▼
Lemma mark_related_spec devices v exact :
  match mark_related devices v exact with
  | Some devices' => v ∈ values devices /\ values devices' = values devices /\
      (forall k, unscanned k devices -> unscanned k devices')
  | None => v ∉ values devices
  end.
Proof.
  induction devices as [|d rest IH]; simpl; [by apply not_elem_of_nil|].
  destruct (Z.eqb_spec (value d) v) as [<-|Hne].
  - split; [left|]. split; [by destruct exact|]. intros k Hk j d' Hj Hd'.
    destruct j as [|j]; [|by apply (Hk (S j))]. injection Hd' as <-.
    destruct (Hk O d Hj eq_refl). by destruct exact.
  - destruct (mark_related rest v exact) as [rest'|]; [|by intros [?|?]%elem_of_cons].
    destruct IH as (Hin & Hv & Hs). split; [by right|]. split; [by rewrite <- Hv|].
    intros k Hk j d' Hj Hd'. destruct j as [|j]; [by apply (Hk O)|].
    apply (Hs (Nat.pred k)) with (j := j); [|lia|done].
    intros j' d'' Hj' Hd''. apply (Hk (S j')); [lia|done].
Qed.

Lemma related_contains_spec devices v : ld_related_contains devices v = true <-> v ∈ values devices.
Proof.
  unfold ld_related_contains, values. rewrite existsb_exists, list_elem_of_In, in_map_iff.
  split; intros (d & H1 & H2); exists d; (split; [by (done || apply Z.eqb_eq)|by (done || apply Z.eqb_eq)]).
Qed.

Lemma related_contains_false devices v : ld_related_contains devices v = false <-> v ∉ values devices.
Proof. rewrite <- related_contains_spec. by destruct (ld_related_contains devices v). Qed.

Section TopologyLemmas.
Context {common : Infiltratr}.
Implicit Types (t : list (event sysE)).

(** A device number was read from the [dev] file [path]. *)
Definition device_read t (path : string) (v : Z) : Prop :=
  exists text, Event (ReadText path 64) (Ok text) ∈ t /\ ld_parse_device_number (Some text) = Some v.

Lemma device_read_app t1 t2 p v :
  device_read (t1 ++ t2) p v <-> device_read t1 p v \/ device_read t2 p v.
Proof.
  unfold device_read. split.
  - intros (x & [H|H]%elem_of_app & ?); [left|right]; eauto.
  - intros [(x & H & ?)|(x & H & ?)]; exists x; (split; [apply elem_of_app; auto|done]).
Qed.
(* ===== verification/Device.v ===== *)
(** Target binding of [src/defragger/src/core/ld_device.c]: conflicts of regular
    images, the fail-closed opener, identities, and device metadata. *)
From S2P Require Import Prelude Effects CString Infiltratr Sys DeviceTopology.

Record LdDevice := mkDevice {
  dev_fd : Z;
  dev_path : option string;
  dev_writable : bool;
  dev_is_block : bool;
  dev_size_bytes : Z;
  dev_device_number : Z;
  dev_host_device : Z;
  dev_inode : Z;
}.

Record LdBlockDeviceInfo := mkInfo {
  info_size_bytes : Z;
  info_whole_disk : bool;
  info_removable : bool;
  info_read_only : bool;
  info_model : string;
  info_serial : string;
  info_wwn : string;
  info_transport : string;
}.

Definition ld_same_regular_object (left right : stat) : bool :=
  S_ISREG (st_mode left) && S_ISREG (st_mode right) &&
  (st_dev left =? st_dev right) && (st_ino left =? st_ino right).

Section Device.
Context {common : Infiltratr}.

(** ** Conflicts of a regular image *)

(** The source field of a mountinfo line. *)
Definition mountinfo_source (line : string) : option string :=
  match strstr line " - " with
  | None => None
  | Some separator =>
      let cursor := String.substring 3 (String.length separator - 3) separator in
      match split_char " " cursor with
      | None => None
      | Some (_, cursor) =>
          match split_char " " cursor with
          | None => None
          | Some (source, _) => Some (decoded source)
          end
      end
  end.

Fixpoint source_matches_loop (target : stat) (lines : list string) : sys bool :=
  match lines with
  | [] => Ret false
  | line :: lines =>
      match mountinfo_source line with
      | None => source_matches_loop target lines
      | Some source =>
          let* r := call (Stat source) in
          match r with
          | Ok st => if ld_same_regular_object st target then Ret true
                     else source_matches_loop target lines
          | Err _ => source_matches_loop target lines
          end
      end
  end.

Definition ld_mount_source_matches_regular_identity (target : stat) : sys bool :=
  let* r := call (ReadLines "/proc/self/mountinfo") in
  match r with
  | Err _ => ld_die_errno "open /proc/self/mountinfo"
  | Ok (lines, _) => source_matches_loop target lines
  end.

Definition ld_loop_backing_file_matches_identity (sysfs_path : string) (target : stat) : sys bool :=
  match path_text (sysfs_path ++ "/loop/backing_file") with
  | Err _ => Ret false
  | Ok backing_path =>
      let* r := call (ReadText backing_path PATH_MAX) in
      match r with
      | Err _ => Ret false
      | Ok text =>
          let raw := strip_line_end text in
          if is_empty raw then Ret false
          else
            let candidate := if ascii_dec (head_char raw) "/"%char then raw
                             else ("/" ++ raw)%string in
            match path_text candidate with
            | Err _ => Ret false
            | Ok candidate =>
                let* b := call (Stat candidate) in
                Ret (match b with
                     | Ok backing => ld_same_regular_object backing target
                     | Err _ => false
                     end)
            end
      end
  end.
▲
EXERCISE
In the listing above, find the line containing "- destruct (mark_related" and the line containing "unfold ld_related_contains, values.", then quote both, plus every line between them, exactly as written.

TASK RESULT
  - destruct (mark_related rest v exact) as [rest'|]; [|by intros [?|?]%elem_of_cons].
    destruct IH as (Hin & Hv & Hs). split; [by right|]. split; [by rewrite <- Hv|].
    intros k Hk j d' Hj Hd'. destruct j as [|j]; [by apply (Hk O)|].
    apply (Hs (Nat.pred k)) with (j := j); [|lia|done].
    intros j' d'' Hj' Hd''. apply (Hk (S j')); [lia|done].
Qed.

Lemma related_contains_spec devices v : ld_related_contains devices v = true <-> v ∈ values devices.
Proof.
  unfold ld_related_contains, values. rewrite existsb_exists, list_elem_of_In, in_map_iff.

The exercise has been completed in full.